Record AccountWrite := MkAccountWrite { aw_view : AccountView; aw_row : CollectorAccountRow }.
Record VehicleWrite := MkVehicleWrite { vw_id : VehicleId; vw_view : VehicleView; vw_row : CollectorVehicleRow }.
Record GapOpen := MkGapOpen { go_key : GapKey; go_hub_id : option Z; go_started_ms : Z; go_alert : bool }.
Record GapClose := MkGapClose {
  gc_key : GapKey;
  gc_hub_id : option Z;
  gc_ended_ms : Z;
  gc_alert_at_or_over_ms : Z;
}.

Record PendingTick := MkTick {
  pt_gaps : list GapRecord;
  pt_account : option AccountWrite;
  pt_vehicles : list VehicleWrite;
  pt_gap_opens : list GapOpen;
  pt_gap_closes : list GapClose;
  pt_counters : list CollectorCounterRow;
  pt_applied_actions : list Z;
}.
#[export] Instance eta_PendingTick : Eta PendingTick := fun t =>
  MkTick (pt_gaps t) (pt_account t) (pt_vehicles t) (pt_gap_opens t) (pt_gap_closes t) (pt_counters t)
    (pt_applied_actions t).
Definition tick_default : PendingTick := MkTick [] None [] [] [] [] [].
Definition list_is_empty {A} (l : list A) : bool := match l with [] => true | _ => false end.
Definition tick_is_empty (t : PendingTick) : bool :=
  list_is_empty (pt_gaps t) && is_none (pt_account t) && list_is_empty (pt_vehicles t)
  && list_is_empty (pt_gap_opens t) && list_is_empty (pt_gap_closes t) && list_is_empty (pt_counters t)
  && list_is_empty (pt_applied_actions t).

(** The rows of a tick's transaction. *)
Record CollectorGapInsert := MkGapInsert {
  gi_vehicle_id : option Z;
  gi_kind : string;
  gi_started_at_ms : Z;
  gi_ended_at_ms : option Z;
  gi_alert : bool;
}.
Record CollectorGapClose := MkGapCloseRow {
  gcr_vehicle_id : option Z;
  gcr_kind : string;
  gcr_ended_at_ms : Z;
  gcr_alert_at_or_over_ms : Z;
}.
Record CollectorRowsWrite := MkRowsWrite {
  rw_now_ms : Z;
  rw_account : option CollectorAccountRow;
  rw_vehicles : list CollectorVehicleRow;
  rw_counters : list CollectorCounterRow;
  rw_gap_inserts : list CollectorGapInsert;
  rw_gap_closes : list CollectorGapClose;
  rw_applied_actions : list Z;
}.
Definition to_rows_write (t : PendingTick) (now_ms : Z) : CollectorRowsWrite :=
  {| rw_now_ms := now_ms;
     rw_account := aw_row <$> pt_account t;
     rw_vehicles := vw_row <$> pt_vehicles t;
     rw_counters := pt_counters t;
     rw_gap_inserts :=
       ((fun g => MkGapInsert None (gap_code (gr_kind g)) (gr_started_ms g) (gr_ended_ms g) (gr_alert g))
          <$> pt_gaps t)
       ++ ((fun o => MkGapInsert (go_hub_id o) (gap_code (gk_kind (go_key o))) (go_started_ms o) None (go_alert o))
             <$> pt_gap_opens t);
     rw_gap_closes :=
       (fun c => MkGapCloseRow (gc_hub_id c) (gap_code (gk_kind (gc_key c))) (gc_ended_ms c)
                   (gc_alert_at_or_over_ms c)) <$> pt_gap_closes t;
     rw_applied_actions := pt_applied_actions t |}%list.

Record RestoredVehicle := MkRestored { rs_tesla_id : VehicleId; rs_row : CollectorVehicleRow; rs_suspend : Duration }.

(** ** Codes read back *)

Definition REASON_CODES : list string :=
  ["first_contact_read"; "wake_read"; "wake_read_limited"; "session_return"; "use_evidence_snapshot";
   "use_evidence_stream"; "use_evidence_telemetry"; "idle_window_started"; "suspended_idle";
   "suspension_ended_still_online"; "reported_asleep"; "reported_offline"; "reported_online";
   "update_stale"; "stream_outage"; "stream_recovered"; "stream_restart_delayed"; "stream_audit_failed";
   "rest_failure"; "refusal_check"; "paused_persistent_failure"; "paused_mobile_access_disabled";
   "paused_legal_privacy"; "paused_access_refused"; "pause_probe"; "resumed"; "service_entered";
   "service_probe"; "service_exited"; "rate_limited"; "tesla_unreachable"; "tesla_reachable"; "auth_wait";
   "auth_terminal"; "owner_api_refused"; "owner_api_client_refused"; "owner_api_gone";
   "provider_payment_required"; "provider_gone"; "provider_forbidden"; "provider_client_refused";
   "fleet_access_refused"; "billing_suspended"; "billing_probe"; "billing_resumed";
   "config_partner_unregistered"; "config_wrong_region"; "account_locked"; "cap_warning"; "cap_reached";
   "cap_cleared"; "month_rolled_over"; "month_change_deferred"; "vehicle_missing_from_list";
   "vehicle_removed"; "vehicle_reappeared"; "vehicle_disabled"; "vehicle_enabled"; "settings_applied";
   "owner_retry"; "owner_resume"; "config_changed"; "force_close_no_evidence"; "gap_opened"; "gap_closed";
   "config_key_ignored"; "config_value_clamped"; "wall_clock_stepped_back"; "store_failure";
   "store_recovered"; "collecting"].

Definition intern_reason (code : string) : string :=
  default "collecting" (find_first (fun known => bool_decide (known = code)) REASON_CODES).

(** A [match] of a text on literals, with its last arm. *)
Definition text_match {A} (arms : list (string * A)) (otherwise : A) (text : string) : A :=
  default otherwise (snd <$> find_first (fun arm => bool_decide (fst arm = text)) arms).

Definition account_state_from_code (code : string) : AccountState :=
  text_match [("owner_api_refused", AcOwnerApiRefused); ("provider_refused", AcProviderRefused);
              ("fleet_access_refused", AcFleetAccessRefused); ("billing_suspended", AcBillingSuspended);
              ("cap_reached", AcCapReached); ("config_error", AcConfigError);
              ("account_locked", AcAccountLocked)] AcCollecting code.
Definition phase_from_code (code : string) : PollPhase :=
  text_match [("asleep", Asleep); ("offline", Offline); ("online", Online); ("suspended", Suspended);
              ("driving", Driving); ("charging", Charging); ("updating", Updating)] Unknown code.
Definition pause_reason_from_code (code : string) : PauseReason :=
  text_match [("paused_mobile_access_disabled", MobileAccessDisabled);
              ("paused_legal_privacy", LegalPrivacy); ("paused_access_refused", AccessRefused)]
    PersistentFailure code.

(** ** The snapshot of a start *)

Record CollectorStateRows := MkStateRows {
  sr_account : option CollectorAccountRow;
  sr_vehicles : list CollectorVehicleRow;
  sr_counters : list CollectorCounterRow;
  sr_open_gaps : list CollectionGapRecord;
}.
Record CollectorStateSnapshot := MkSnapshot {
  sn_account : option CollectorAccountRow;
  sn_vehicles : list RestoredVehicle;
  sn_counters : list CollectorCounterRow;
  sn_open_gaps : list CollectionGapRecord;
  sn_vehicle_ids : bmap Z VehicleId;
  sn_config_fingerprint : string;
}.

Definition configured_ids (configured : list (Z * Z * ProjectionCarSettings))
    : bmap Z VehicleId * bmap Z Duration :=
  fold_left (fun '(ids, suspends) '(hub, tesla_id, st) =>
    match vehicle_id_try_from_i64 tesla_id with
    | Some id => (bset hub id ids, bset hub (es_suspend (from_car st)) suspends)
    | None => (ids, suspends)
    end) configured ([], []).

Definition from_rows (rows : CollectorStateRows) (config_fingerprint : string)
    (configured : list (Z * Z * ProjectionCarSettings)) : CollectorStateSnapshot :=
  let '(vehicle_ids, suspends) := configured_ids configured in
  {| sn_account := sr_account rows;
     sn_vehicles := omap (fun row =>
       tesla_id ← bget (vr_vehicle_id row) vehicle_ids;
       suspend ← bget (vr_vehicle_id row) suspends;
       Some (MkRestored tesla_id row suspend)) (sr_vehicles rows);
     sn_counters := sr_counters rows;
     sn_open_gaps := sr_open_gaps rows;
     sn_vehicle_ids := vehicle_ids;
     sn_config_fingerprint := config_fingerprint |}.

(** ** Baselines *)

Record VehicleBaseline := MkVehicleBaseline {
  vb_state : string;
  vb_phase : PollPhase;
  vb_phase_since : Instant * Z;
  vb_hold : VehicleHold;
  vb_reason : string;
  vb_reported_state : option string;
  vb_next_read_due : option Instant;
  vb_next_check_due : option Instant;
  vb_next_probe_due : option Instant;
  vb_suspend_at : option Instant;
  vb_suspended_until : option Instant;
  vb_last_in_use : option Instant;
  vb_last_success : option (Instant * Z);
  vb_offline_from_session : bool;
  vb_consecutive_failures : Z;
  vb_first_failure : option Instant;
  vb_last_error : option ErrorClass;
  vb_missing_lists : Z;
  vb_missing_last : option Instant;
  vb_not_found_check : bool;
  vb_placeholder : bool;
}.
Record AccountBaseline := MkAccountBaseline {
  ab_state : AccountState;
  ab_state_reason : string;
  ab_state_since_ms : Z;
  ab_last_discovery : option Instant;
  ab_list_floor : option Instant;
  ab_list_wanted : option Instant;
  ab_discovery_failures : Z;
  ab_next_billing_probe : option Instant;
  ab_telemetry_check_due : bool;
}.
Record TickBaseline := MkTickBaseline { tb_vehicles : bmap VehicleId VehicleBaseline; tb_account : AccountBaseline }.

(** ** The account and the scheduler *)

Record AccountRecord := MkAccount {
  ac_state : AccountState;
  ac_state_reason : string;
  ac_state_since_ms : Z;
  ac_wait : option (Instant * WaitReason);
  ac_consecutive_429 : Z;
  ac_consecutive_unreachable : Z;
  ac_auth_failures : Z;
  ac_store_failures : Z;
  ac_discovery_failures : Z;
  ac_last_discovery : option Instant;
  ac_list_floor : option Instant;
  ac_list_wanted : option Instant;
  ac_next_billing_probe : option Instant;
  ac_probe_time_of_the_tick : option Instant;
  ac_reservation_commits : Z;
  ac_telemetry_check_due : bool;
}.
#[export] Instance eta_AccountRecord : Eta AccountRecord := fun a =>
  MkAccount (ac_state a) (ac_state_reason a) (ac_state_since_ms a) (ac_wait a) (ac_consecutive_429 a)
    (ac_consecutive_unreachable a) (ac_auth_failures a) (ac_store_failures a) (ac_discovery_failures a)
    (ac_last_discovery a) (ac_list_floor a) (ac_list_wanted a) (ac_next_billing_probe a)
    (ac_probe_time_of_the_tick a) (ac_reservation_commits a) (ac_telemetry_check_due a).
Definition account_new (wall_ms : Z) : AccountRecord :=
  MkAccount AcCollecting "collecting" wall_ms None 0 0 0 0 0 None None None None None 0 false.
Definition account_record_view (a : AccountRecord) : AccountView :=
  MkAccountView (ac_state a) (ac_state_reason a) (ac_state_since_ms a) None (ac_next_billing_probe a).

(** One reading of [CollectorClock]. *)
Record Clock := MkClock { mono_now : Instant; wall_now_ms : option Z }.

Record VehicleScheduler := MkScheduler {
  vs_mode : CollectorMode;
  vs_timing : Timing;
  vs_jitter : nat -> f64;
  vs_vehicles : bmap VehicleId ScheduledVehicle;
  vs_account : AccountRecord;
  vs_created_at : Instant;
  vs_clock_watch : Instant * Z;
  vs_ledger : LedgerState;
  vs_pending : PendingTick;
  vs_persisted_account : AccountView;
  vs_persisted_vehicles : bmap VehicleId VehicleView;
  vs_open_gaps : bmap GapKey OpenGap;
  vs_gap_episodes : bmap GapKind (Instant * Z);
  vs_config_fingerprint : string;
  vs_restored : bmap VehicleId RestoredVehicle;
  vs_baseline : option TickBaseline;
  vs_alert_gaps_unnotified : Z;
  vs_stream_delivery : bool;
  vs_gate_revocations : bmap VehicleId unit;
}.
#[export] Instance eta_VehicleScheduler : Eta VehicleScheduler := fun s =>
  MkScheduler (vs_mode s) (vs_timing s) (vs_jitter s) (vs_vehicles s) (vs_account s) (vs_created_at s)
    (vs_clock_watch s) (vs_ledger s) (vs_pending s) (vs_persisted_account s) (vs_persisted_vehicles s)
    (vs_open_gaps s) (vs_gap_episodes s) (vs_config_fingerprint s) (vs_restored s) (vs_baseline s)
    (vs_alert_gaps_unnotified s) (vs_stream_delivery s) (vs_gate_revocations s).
--*--
Set down, unchanged, only those lines above that fall between the line with "Record TickBaseline := MkTickBaseline" and the line with "MkAccount (ac_state a)", the two end lines included.

The answer
Record TickBaseline := MkTickBaseline { tb_vehicles : bmap VehicleId VehicleBaseline; tb_account : AccountBaseline }.

(** ** The account and the scheduler *)

Record AccountRecord := MkAccount {
  ac_state : AccountState;
  ac_state_reason : string;
  ac_state_since_ms : Z;
  ac_wait : option (Instant * WaitReason);
  ac_consecutive_429 : Z;
  ac_consecutive_unreachable : Z;
  ac_auth_failures : Z;
  ac_store_failures : Z;
  ac_discovery_failures : Z;
  ac_last_discovery : option Instant;
  ac_list_floor : option Instant;
  ac_list_wanted : option Instant;
  ac_next_billing_probe : option Instant;
  ac_probe_time_of_the_tick : option Instant;
  ac_reservation_commits : Z;
  ac_telemetry_check_due : bool;
}.
#[export] Instance eta_AccountRecord : Eta AccountRecord := fun a =>
  MkAccount (ac_state a) (ac_state_reason a) (ac_state_since_ms a) (ac_wait a) (ac_consecutive_429 a)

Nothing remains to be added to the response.